Arthrocaulon macrostachyum, synonym Arthrocnemum macrostachyum, is a species of flowering plant in the amaranth family. It is native to coastal areas of the Mediterranean Sea and the Red Sea and parts of the Middle East, where it grows in coastal and inland salt marshes, alkali flats, and other habitats with saline soils.

==Description==
Arthrocaulon macrostachyum is a much-branched subshrub growing in clumps up to a metre high (3 ft). The plants have horizontal woody stems that may root at the nodes, branching into erect, jointed, succulent green stems. The leaves are small and scale-like, clasping the stem but with the tips free. The flowers are minute, produced in threes in terminal, cylindrical spikes. The perianth is conical and has three teeth. The hermaphrodite flowers are wind-pollinated, and the fruit is small, has a membranous pericarp, and contains a single seed.

==Distribution and habitat==
A. macrostachyum is found around the coasts bordering on the Mediterranean Sea and the Red Sea, and ranges northwards into the Jordan Valley. It is also present in the Middle East, including Iran and Pakistan, where it grows in the muddy coastal swamps immediately inland from the mangroves (Avicennia marina) that border the coast. In the delta region of the Mediterranean coast of Egypt, it dominates some plant communities in the salt marsh habitats.

==Research==
In a study, plants of A. macrostachyum were germinated at six sodium chloride (NaCl) concentrations, and grew best at 200 to 400 mM NaCl. It was found that the plants were salt-tolerant and grew well at a range of salt concentrations. About 60% of their dry mass was ash, and the plants were capable of accumulating a substantial quantity of sodium and chlorine ions. The seeds of many halophytes germinate after rains which reduce the salinity levels of the soil surface layer. A. macrostachyum can germinate at salinity levels of at least 800 mM NaCl, and at even higher concentrations in the presence of added calcium ions.

Research was undertaken into the remediation of oil-contaminated soil in the Persian Gulf. The marshland concerned was covered by an algal mat but was otherwise vegetation-free. The creation of drainage channels was followed by the return of crabs to the affected areas close to the channels. They churned up the mud and increased the oxygen content, which was quickly followed by the germination of A. macrostachyum, Halocnemum strobilaceum and Salicornia europaea. The crabs advanced into the polluted area at the rate of about one metre per year (3 ft), resulting in a gradual increase in the vegetated area.

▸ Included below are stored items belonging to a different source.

Lemma abort_is_a_TypeError_in_uart_layers_witness :
  fst (send_command 2
         (COMMAND_SEND_UART_COMMAND ++ uart_header 0x00 (length [0x05])
            ++ [0x05]) USB_BUF_LEN failing_device) = Ret None
  ∧ fst (send_uart_command 2 0x00 [0x05] failing_device) = Raise TypeError
  ∧ fst (send_bluetooth_command 2 0x01 0x02 [] 12 failing_device)
    = Raise TypeError.
Proof.
  apply (abort_is_a_TypeError_in_uart_layers 0x00 [0x05] 0x01 0x02 [] 12
           [ReadFails] [] [0x81; 0x01; 0x07] 0x07 2 [] []).
  - lia.
  - cbn. lia.
  - lia.
  - lia.
  - cbn. lia.
  - repeat constructor.
  - reflexivity.
  - reflexivity.
  - reflexivity.
  - lia.
  - cbn. lia.
Defined.

(** ** The command channel on an arbitrary device *)

Lemma delivered_length (r : option read_result) :
  (length (delivered r) ≤ USB_BUF_LEN)%nat.
Proof.
  destruct r as [[p|]|]; cbn [delivered].
  - rewrite length_take. lia.
  - by rewrite length_replicate.
  - by rewrite length_replicate.
Qed.

Lemma drop_1_tail {A} (l : list A) : drop 1 l = tail l.
Proof. by destruct l. Qed.
(** * simple-logger-udp: the Graylog UDP transport and the safe logger facade

    A shallow embedding of [src/logger.ts] (with the configuration it reads
    from [src/environment.ts]) and the properties of its forwarding
    transport, severity filter, record formatter and facade.

    The mutable [GraylogTransport] object is a record that is threaded
    through its methods; everything the methods touch outside the object
    (timers, UDP sockets, the console, pino) lives in a second record, the
    Node.js run time [Node], whose [effects] field is the chronological list
    of what the program did to the outside world. *)

From Stdlib Require Import ZArith QArith.
From stdpp Require Import gmap strings list fin_maps pretty.

Local Open Scope Z_scope.

(** ** JavaScript values

    [any] in the source.  Functions, symbols and cyclic objects are not
    represented; an [Error] instance keeps the three properties the program
    reads. *)

#[warnings="-register-all"]
Inductive JsValue : Type :=
  | VUndefined
  | VNull
  | VBool (b : bool)
  | VNum (q : Q)
  | VStr (s : string)
  | VError (name message : string) (stack : option string)
  | VArr (l : list JsValue)
  | VObj (m : gmap string JsValue).

(** ToBoolean: [undefined], [null], [false], [0] and [""] are falsy. *)
Definition truthy (v : JsValue) : bool :=
  match v with
  | VUndefined | VNull => false
  | VBool b => b
  | VNum q => negb (Qeq_bool q 0)
  | VStr s => negb (String.eqb s "")
  | VError _ _ _ | VArr _ | VObj _ => true
  end.

(** [a || b] *)
Definition js_or (a b : JsValue) : JsValue := if truthy a then a else b.

(** [s || d] on strings. *)
Definition str_or (s d : string) : string := if String.eqb s "" then d else s.

(** A thrown exception is carried by its message. *)
Inductive Result (A : Type) : Type :=
  | Ok (a : A)
  | Throw (e : string).
Arguments Ok {A} a.
Arguments Throw {A} e.

(** ** The Node.js run time *)

Inductive ConsoleMethod := console_log | console_info | console_warn | console_error | console_debug.

(** The two closures the transport hands to [setTimeout]:
    [() => { console.log(...); this.setupConnection() }] and
    [() => this.processBuffer()]. *)
Inductive TimerKind := Reconnect | Drain.

Record Timer := { timer_id : nat; timer_kind : TimerKind; timer_delay : Z }.

#[export] Instance TimerKind_eq_dec : EqDecision TimerKind.
Proof. solve_decision. Defined.

#[export] Instance Timer_eq_dec : EqDecision Timer.
Proof. solve_decision. Defined.

Inductive Effect : Type :=
  | Console (method : ConsoleMethod) (text : string)
  | ConsoleFallback (method : ConsoleMethod) (message : JsValue) (args : list JsValue)
  | PinoCall (level : string) (record : gmap string JsValue) (args : list JsValue)
  | SocketOpened (sock : nat)
  | SocketReleased (sock : nat)
  | Datagram (sock : nat) (payload : string) (to_port : Z) (to_host : string)
  | CallbackRun (cb : nat).

Record Node := {
  timers : list Timer;            (* armed, not yet fired or cleared *)
  next_timer : nat;
  open_sockets : gset nat;        (* dgram sockets whose handle is live *)
  next_socket : nat;
  in_flight : list (nat * string);(* sends whose completion callback is due *)
  effects : list Effect
}.

Definition fresh_node : Node :=
  {| timers := []; next_timer := 0; open_sockets := ∅; next_socket := 0;
     in_flight := []; effects := [] |}.

Definition emit (e : Effect) (n : Node) : Node :=
  {| timers := timers n; next_timer := next_timer n;
     open_sockets := open_sockets n; next_socket := next_socket n;
     in_flight := in_flight n; effects := effects n ++ [e] |}.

A. macrostachyum tolerates levels of cadmium in the soil that other plants find toxic. It can bioaccumulate the metal and play a role in the phytoremediation of sites contaminated by cadmium.

The seeds of A. macrostachyum contain between 22% and 25% oil, with an unsaturated fatty acid content of 65% to 74%, and are being investigated as a possible source of edible oil.